Posted , 4 users are following.

debbie1402
debbie1402

My husband has been diagnosed with IPF following a lung biopsy and has an appointment for a lung transplant assessment. We are very anxious about the thought that he may have to go through this and would like to hear from patients who have has a transplant and how this has improved their life expectancy. Thank you.

1 like, 7 replies

7 Replies

  • diane63305
    diane63305 debbie1402

    Posted

    Hello Debbie,

    First there is the waiting list, then there is the active list, My partner is now on the active waiting list, they tell you when it gets close to your turn and  you have to be within 2 hours of the hospital, we live in Mallorca and as they don´t do lung transplants here, we have had to rent a flat in Barcelona. we have been waiting now for 6 months, this is not an easy time. I go back and for as much as I can to look after our house and animals...but it´s hard. However, there is no other option, without a transplant he will die, and at only 53, with all the risks involved it´s still worth it. we have seen people who have had the transplant that are doing great and others that are having a really rough time, but my advice is, if you are lucky enough to get on the list, go for it, it´s the only hope there is for this illness. good luck to you both.

    • debbie1402
      debbie1402 diane63305

      Posted

      Hello Diane

      That's really helpful. My husband is 54 and is uping is fitness levels to try and strengthen his respiratory functionality. I suppose until we go for our appointment next month we'll find out more. I'm devastated by the news and we werent really told too much when we saw the specialist at the hospital in Feb as we were led to believe that they were looking at phemonia. We havent told our son who is 11 as he would worry as he dotes on his dad and probably doesnt need to know anymore at this stage other than dad has breathing problems.
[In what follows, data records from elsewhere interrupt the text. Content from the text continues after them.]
(** C10: once the first describe_snapshots has returned, and for a listing
    that ends, cleanup_snapshots returns its output dict and raises nothing,
    whatever fails while it lists or deletes; the counts returned are those
    of what was done before the failure (removed: deletes that went through,
    retained: snapshots kept), the failed call being the last thing done;
    the value returned says nothing of the failure. *)
Theorem cleanup_swallows_failures c now vol ret response n :
  describe_snapshots c vol None = Ok response ->
  pages_left c vol n response ->
  exists out h,
    cleanup_snapshots (S n) c now vol ret = Some (Ok out, h) /\
    removed out = count is_deleted h /\
    retained out = count is_kept h /\
    failure_last h.
Proof.
  intros Hd Hp. unfold cleanup_snapshots. rewrite Hd.
  destruct (cleanup_loop_spec c now vol ret n response
              {| removed := 0; retained := 0 |} [Described vol None None] Hp)
    as (out & h & oe & Hl & [Hr Hk] & Hf).
  - constructor; [reflexivity|constructor].
  - split; reflexivity.
  - rewrite Hl. exists out, h.
    split; [reflexivity|]. split; [exact Hr|]. split; [exact Hk|exact Hf].
Qed.

Lemma cleanup_swallows_failures_witness :
  exists out h,
    cleanup_snapshots 1 in_use_client (30 * day) "vol-1" 21 = Some (Ok out, h) /\
    removed out = count is_deleted h /\
    retained out = count is_kept h /\
    failure_last h.
Proof.
  apply (cleanup_swallows_failures in_use_client (30 * day) "vol-1" 21
           {| Snapshots := old_snapshots; NextToken := None |} 0).
  - reflexivity.
  - exact I.
Defined.

(** Before the listing ends too, nothing is raised once the first call has
    returned. *)
Lemma cleanup_never_raises fuel c now vol ret response e h :
  describe_snapshots c vol None = Ok response ->
  cleanup_snapshots fuel c now vol ret <> Some (Raise e, h).
Proof.
  intros Hd. unfold cleanup_snapshots. rewrite Hd.
  destruct (cleanup_loop fuel c now vol ret response _ _) as [[[out h'] oe]|];
    discriminate.
Qed.

(** The run of the scenario: snap-1 is deleted, the delete of snap-2 raises,
    snap-3 is never looked at, and the caller gets the same dict as for a
    volume whose only old snapshot was deleted. *)
Example cleanup_partial_counts :
  cleanup_snapshots 1 in_use_client (30 * day) "vol-1" 21
  = Some (Ok {| removed := 1; retained := 0 |},
          [Described "vol-1" None None; Deleted "snap-1" None;
           Deleted "snap-2" (Some (ClientError "InvalidSnapshot.InUse"))]) /\
  fst <$> cleanup_snapshots 1 quiet_client (30 * day) "vol-1" 21
  = fst <$> cleanup_snapshots 1 in_use_client (30 * day) "vol-1" 21.
Proof. split; vm_compute; reflexivity. Qed.
(** * rigor: lib/s3.py, the S3 client facade

    A shallow embedding of [BotoS3Client] (lib/s3.py) and proofs about its
    [get], [put], [delete] and [list] operations in both SDK variants.

    Layout:
    - Python values, exceptions and the process/world state;
    - the collaborators the module calls: the configuration object and the
      two SDKs (boto and boto3) talking to one object-storage service;
    - module [S3]: the methods of lib/s3.py, one definition per method;
    - the properties. *)

From Stdlib.Strings Require Import String Ascii Byte.
From stdpp Require Import gmap strings list fin_maps.

Local Open Scope string_scope.

(** ** Python values and exceptions *)

(** The two SDKs the module can run on: boto ("variant A") and boto3
    ("variant B"). *)
Inductive Variant := Boto2 | Boto3.

#[global] Instance Variant_eq_dec : EqDecision Variant.
Proof. solve_decision. Defined.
      Just feel quite isolated about it all and not knowing what the future holds. Thanks for your advice and listening.

  • neville93106
    neville93106 debbie1402

    Posted

    I am coming up to my 80th birthday, and a year ago I was diagnosed with IPF.  I think it had actually started about 2 1/2 years ago but was not then diagnosed.  I have not been offerred a lung transplant, and at my age I would not go for one.  On the other hand  in May 2014  two drugs were announced in the New England journal of Medicine.  I have been on Perfenidone (also called Esbriet) for a year now.  The symptoms are slightly better - much less coughing, and much less noise in the chest. They say that Perfenidone cannot cure the disease, but can hold it steady so that it does not progress.  That seems to be true for me.  I also use some oxygen by means of a Phillips "SimplyGo". Portable shopping cart kind of oxygen provider.

    whether Perfenidone coulld do anything in your case I of course can't know.  You have to depend on your medics. But certainly you should ask about it,  like all treatments its use depends on age, on other medical symptoms, etc.  But I believe it has certainly given me at least one or two more years of reasonable life.   The clinical trials reported in the New England Journal of Medicine in May 2014 make hopeful reading.

    All best wishes and very good luck.

    neville Moray

    • debbie1402
      debbie1402 neville93106

      Posted

      Thank you Neville this is really helpful. The consultant has suggested he takes Perfenidone and said we would be contacted about it. It sounds like it has really made a difference for you which is heartwarming.

      This all started for us in 2007 when my husband began to have chest pains. Lots of tests followed all focussing on his heart and told everything was ok. He went back to the GP several times to be told he has probably strained a muscle in his chest. 7 years later we now have a diagnosis! He gets short of breath more frequently and we are feeling a little in limbo until we have the lung transplant assessment.

  • brenda62546
    brenda62546 debbie1402

    Posted

    Hi Debbie, how is it going with your husband and his lung transplant assessment? Please keep us updated...thank you! I hope everything is going good for you too. 
    • debbie1402
      debbie1402 brenda62546

      Posted

      Hi Brenda we went for the assessment and were told he doesn't need one as yet. He's now taking Perfenidone and seems to be ok although he had a breathing test last week and his levels have dropped a little. Consultant wants to see him again in 4 months.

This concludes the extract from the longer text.